→ BRIEF: Take the data below and copy exactly the lines starting at the one with "Definition requestsExceeded (cfg" and finishing at the one with "if isZeroConfig cfg", both included.

Top of DATA PROVIDED

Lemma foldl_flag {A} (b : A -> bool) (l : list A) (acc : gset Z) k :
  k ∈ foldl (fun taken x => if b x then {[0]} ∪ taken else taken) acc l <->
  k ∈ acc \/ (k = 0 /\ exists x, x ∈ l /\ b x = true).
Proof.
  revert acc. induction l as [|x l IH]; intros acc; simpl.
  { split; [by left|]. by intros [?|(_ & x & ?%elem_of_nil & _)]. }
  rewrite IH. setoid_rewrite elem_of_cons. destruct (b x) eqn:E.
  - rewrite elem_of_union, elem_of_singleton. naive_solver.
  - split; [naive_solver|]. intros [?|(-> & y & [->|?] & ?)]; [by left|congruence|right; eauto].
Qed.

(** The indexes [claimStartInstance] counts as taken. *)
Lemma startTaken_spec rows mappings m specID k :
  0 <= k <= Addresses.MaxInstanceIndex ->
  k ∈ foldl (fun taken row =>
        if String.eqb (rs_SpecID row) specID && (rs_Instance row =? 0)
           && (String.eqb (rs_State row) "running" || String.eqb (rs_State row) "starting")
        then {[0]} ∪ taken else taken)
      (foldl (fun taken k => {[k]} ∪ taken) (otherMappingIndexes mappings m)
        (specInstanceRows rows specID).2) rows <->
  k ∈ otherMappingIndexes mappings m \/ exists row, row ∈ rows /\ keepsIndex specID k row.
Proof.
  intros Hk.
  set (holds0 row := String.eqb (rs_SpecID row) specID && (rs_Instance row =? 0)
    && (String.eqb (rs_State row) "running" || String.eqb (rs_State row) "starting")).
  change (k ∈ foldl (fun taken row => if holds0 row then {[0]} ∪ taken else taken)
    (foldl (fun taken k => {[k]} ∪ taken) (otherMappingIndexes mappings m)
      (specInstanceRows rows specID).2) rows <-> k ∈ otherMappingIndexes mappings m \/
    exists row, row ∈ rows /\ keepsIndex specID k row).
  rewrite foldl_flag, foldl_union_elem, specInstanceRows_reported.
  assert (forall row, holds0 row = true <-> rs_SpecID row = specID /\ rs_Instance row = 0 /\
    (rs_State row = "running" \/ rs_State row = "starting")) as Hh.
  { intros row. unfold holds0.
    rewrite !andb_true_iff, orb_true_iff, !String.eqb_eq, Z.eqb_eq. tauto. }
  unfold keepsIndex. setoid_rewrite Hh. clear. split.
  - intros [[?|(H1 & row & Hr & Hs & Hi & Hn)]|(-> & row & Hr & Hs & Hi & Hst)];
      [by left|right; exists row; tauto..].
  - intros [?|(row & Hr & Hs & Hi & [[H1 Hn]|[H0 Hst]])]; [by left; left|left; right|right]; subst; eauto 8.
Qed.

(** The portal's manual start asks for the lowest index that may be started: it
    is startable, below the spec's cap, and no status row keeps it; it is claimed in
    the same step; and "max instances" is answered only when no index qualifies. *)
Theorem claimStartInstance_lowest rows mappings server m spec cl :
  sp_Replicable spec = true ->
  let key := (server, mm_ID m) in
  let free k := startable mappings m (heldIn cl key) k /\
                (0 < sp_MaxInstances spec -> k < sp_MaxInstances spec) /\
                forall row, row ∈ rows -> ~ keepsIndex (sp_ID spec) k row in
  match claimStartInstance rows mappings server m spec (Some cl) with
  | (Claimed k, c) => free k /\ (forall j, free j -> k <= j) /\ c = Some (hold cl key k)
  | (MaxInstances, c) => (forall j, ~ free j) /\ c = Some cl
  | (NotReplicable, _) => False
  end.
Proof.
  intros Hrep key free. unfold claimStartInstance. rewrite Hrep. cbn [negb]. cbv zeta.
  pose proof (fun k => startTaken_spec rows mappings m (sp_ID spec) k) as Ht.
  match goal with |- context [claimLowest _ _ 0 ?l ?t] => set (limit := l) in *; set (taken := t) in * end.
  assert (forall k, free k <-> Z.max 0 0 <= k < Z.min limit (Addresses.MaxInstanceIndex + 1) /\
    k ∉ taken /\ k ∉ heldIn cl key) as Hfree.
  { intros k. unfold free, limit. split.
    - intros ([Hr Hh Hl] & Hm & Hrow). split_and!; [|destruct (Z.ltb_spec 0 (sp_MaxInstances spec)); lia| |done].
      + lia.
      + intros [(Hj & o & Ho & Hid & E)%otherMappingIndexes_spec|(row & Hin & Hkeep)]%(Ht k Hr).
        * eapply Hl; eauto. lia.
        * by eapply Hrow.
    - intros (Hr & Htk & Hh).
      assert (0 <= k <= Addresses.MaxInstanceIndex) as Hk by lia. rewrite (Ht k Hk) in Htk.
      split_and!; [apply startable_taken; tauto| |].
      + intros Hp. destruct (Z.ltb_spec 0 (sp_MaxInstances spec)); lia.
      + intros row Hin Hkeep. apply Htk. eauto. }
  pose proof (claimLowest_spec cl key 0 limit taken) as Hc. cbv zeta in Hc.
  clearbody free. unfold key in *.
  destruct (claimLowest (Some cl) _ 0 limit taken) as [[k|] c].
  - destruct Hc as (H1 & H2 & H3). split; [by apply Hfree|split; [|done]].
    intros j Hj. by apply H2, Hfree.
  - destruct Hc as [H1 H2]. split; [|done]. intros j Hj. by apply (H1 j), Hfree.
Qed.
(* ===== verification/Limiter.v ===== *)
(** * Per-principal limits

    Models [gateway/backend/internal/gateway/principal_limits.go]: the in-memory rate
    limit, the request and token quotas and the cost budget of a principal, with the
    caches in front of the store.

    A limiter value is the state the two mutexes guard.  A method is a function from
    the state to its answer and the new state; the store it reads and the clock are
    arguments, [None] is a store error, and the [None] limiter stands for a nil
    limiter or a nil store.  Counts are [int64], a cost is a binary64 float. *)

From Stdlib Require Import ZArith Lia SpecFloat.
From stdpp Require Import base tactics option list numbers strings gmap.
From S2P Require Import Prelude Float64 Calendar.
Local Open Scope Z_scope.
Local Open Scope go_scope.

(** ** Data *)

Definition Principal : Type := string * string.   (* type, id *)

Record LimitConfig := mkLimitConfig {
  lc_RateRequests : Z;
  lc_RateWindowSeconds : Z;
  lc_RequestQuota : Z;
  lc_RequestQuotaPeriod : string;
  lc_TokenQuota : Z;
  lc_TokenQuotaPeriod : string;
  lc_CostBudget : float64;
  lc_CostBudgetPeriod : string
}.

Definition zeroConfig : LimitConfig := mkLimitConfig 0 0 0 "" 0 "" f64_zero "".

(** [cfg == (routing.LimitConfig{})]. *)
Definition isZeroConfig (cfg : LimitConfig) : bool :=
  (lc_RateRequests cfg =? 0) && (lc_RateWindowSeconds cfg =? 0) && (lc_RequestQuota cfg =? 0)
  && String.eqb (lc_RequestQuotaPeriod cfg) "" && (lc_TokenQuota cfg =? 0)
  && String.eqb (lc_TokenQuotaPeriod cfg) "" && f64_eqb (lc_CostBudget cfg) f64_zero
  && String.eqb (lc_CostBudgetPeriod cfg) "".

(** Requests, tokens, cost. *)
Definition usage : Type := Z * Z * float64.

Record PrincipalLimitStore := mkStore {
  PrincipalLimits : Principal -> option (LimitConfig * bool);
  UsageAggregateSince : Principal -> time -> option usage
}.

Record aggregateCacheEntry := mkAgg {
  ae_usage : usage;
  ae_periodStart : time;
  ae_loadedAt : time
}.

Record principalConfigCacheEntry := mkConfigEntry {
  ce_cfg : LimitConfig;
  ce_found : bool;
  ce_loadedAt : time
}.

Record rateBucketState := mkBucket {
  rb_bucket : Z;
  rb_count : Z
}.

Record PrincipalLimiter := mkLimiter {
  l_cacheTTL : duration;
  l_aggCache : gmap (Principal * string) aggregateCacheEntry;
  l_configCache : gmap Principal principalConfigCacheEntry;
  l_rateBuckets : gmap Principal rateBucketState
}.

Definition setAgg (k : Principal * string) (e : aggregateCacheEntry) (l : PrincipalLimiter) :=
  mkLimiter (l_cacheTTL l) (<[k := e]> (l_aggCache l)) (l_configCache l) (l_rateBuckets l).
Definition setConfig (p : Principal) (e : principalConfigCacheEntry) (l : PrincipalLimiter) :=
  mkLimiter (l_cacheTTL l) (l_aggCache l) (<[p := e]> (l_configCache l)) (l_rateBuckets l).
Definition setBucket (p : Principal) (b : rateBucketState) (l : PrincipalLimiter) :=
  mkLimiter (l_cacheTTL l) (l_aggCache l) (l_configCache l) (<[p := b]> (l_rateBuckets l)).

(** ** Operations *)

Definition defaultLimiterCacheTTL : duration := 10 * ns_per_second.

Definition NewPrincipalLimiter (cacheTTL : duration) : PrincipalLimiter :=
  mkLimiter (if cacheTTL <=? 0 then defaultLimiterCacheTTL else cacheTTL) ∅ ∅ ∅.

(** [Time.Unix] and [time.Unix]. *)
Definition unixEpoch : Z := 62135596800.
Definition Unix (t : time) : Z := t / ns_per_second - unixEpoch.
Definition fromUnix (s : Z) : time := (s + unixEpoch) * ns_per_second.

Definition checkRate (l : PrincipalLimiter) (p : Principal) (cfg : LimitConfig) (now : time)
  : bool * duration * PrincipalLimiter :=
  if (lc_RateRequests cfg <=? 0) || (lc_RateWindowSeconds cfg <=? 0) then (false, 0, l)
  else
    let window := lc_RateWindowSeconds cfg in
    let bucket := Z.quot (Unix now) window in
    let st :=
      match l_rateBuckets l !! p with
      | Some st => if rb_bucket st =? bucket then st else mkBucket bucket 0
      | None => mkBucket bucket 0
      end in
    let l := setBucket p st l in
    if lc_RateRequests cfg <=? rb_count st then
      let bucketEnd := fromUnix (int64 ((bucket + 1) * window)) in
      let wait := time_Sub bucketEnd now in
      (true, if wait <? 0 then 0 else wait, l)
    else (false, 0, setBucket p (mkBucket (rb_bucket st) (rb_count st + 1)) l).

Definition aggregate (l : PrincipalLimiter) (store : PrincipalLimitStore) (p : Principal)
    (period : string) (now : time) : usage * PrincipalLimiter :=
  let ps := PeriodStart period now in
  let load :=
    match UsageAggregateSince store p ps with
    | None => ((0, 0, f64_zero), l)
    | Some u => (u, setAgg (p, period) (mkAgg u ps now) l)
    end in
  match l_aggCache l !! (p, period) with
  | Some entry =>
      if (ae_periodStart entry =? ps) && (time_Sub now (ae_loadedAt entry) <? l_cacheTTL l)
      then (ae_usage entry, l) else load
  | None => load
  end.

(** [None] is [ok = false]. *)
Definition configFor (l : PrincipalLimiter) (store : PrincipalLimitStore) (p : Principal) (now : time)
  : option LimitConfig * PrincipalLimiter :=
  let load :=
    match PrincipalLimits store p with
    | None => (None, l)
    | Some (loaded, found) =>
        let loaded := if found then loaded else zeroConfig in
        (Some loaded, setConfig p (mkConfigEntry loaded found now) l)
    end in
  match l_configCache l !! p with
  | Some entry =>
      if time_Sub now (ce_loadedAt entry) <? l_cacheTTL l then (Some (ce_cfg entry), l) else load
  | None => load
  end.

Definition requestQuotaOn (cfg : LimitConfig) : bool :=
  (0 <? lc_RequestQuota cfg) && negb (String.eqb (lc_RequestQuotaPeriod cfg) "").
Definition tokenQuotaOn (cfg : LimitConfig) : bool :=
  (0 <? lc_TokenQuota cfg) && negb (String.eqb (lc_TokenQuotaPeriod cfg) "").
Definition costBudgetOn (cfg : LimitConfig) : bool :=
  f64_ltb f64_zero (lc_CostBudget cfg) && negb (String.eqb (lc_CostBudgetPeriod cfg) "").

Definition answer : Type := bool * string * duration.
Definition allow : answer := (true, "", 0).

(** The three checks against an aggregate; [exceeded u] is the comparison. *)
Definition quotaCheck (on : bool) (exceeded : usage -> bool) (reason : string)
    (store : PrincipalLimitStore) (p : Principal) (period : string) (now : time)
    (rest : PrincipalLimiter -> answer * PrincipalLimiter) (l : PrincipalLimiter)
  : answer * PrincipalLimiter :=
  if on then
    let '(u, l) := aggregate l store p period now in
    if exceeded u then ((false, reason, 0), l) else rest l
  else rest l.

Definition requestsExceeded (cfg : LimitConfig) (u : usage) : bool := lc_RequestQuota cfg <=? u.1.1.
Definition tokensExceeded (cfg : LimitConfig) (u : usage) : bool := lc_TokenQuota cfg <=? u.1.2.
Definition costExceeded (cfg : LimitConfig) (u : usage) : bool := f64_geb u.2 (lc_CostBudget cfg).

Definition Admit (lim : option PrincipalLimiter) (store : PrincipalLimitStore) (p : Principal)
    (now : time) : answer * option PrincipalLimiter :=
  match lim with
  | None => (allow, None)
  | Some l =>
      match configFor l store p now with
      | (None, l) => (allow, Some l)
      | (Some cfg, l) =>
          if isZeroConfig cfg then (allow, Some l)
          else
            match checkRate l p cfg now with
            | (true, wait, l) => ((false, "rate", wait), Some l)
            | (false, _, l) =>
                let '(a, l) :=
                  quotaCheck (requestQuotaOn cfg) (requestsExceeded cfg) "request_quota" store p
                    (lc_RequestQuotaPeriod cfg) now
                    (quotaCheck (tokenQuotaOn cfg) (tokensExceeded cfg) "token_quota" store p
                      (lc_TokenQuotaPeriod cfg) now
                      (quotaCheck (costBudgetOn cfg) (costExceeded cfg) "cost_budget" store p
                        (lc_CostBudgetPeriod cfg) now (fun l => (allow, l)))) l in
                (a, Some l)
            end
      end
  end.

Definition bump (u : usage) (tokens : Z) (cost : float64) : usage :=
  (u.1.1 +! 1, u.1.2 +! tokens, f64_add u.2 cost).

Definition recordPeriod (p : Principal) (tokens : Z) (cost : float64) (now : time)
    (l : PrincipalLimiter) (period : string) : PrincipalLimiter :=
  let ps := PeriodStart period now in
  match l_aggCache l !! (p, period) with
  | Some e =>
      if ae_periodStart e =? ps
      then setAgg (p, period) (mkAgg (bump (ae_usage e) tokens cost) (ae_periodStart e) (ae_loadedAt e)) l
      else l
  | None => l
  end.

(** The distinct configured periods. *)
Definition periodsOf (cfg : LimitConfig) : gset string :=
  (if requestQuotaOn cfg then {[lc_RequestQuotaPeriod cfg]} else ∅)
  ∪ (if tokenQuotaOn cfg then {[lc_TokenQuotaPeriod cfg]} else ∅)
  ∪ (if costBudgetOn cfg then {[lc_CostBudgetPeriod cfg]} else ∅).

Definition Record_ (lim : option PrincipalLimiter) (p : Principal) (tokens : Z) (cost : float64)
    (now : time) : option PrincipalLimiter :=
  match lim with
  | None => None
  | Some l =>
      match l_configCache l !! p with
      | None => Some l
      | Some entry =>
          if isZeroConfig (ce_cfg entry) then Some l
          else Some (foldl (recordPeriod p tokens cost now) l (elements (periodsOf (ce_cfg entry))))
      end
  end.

Bottom of DATA PROVIDED

→ OUTPUT FOR THIS EXERCISE:
Definition requestsExceeded (cfg : LimitConfig) (u : usage) : bool := lc_RequestQuota cfg <=? u.1.1.
Definition tokensExceeded (cfg : LimitConfig) (u : usage) : bool := lc_TokenQuota cfg <=? u.1.2.
Definition costExceeded (cfg : LimitConfig) (u : usage) : bool := f64_geb u.2 (lc_CostBudget cfg).

Definition Admit (lim : option PrincipalLimiter) (store : PrincipalLimitStore) (p : Principal)
    (now : time) : answer * option PrincipalLimiter :=
  match lim with
  | None => (allow, None)
  | Some l =>
      match configFor l store p now with
      | (None, l) => (allow, Some l)
      | (Some cfg, l) =>
          if isZeroConfig cfg then (allow, Some l)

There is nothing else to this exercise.